Opinia użytkownika: Jerzy_40
Dotycząca firmy: PZU
Treść opinii: Na drodze osiedlowej doszło do kolizji z moim udziałem, sprawca wypadku posiadał ubezpieczenie OC w PZU. Uszkodzenia samochodów pozwalały na dalszą kontynuacje jazdy, jednakże mój samochód miał uszkodzony lewy przód, konsekwencja czego był całkowity brak oświetlenia po lewej stronie z przodu samochodu. Razem z właścicielem drugiego samochodu udaliśmy się do Centrum Likwidacji Szkód PZU. Tam Pani w dość nieuprzejmy sposób stwierdziła że jest już za późno i odprawiła nas z niczym. Kazała nam przyjść na drugi dzień rano celem spisania oświadczenia. Co do mnie, ja nie mogłem przyjść wcześniej niż przed godzoną 14-14.30 o czym poinformowałem Panią i dlatego próbowałem załatwić wszystko od razu. Jednak moja prośba nic nie dała. Kiedy pojawiłem się drugiego dnia około godziny 14, rozmawiałem już z inna Panią – zdecydowanie bardziej komunikatywną, dopełniłem z nią sprawy formalne. Jednak okazało się że w dniu dzisiejszym nie ma już żadnego rzeczoznawcy, który mógłby wycenić moją szkodę. Tak więc umówiłem się w dniu kolejnym na konkretną godzinę w celu wyceny szkody. Muszę zaznaczyć iż był to trzeci dzień mojej jazdy niesprawnym technicznie samochodem.
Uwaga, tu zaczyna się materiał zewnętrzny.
(** * Qtanon: the entity/placeholder substitution engine

    A shallow embedding of the text-processing core of [Qtanon.py] (and of
    its command-line predecessor [fake-plates.py]): the placeholder
    assigner [extract_entities_to_csv_data], the two substitution
    directions [anonymize_text_logic] and [de_anonymize_text_logic], and
    the mapping loader [read_csv_mapping_for_gui].

    Python strings are modelled as lists of characters whose code points
    lie below 256 (the Latin-1 range of [str]); on that range the character
    classes used by [str.strip], [str.split], [str.lower], [str.isnumeric]
    and by the regular-expression engine ([\w], [\b], IGNORECASE) are the
    ones written out below. *)

From Stdlib Require Import List Ascii Arith NArith Lia Bool Sorting.Permutation Sorting.Sorted.
From Stdlib Require Strings.Byte Strings.String.
From Stdlib Require DecimalString DecimalNat.
Import ListNotations.

Set Implicit Arguments.

(** ** Strings *)

Definition str := list ascii.

Inductive str_literal : Set :=
| LitNil
| LitCons (c : ascii) (l : str_literal).

Fixpoint literal_of_bytes (l : list Byte.byte) : str_literal :=
  match l with
  | [] => LitNil
  | b :: l => LitCons (ascii_of_byte b) (literal_of_bytes l)
  end.

Fixpoint bytes_of_literal (s : str_literal) : list Byte.byte :=
  match s with
  | LitNil => []
  | LitCons c l => byte_of_ascii c :: bytes_of_literal l
  end.

Declare Scope str_scope.
Delimit Scope str_scope with str.
#[warnings="-via-type-mismatch,-via-type-remapping"]
String Notation str literal_of_bytes bytes_of_literal
  (via str_literal mapping [[nil] => LitNil, [cons] => LitCons]) : str_scope.
Open Scope str_scope.
Open Scope list_scope.

Definition str_eqb (a b : str) : bool :=
  if list_eq_dec ascii_dec a b then true else false.

Definition mem (x : str) (l : list str) : bool := existsb (str_eqb x) l.

(** ** Python's [str] methods on the Latin-1 range *)

Module PyStr.

Definition code (c : ascii) : nat := nat_of_ascii c.

Definition in_range (lo hi : nat) (c : ascii) : bool :=
  (lo <=? code c) && (code c <=? hi).

Definition one_of (l : list nat) (c : ascii) : bool :=
  existsb (Nat.eqb (code c)) l.

(** [str.isspace] for one character. *)
Definition is_space (c : ascii) : bool :=
  in_range 9 13 c || in_range 28 32 c || one_of [133; 160] c.

(** Characters that [str.lower] changes: A-Z and the accented capitals. *)
Definition is_upper (c : ascii) : bool :=
  in_range 65 90 c || in_range 192 214 c || in_range 216 222 c.

Definition lower_char (c : ascii) : ascii :=
  if is_upper c then ascii_of_nat (code c + 32) else c.

(** [str.isnumeric] for one character: digits, superscripts, fractions. *)
Definition is_numeric_char (c : ascii) : bool :=
  in_range 48 57 c || one_of [178; 179; 185; 188; 189; 190] c.

Definition is_alpha_char (c : ascii) : bool :=
  in_range 65 90 c || in_range 97 122 c || one_of [170; 181; 186] c
  || in_range 192 214 c || in_range 216 246 c || in_range 248 255 c.

(** [s.lower()]. On the Latin-1 range it changes one character at a time
    and keeps the length; beyond that range Python's does not (U+0130
    becomes two characters). *)
Definition lower (s : str) : str := map lower_char s.

Fixpoint lstrip (s : str) : str :=
  match s with
  | c :: s' => if is_space c then lstrip s' else s
  | [] => []
  end.

(** [s.strip()] *)
Definition strip (s : str) : str := rev (lstrip (rev (lstrip s))).

(** [s.split()]: the maximal runs of non-space characters; [cur] is the
    run being read, most recent character first. *)
Fixpoint split_from (cur : str) (s : str) : list str :=
  match s with
  | [] => match cur with [] => [] | _ => [rev cur] end
  | c :: s' =>
      if is_space c
      then match cur with
           | [] => split_from [] s'
           | _ => rev cur :: split_from [] s'
           end
      else split_from (c :: cur) s'
  end.

Definition split (s : str) : list str := split_from [] s.

(** [s.isnumeric()] *)
Definition isnumeric (s : str) : bool :=
  match s with
  | [] => false
  | _ => forallb is_numeric_char s
  end.

(** [s.startswith(prefix)] *)
Fixpoint startswith (s prefix : str) : bool :=
  match prefix, s with
  | [], _ => true
  | a :: prefix', c :: s' => Ascii.eqb a c && startswith s' prefix'
  | _ :: _, [] => false
  end.

(** [str(n)] and [f"{n:03d}"] *)
Definition decimal (n : nat) : str :=
  String.list_ascii_of_string (DecimalString.NilZero.string_of_uint (Nat.to_uint n)).

Definition decimal_03 (n : nat) : str :=
  let d := decimal n in
  repeat "0"%char (3 - length d) ++ d.

(** [s.endswith(suffix)] *)
Definition endswith (s suffix : str) : bool := startswith (rev s) (rev suffix).
(** * Lead enrichment pipeline (enrich_leads.py): shallow embedding and proofs

    The first half is the model, in the order of the source file:
    - [PyStr]      Python [str] as a list of code points, with the string
                   methods the pipeline calls;
    - [PyVal]      the values [json.loads] produces (the lead records and the
                   fused profiles);
    - [Queue]      the three queue readers;
    - [Regex], [TaxId]  the backtracking matcher behind [re.search] and
                   [extract_tax_id];
    - [Signals]    [detect_tech_stack], [detect_whatsapp];
    - [Planner]    [normalize_url] and the crawl plan;
    - [Scrub]      [clean_recursive];
    - [Dyn]        the operations of the pipeline on values of any type, with
                   the exceptions they raise;
    - [Pipeline]   the effectful part: [fetch_hunter_emails], the per-lead
                   body and [main], over an abstract world of external
                   services, with the trace of the actions the program takes;
    - [Scenario]   a small concrete world to run [main] on explicit queues.

    The second half, from [PyStrFacts] on, holds the properties; the ones
    that answer the specification are marked C1 to C10. *)

From Stdlib Require Import String Ascii ZArith NArith Bool Lia.
From stdpp Require Import base option list gmap sets.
Kiedy pojawiłem się w wyznaczonym terminie po dłuższym oczekiwaniu Pan zajmujący się wyceną szkód zszedł do mnie i zrobił prę zdjęć. Wytłumaczył mi że zajmuje się on weryfikacją uszkodzenia, a wyceną kosztową zajmuje się jego kolega, do którego podał mi numer telefonu. Po około tygodniu czasu odebrałem telefon z propozycją rozwiązania kosztowego mojej szkody przez PZU. Odszkodowanie które otrzymałem w pełni mnie usatysfakcjonowało.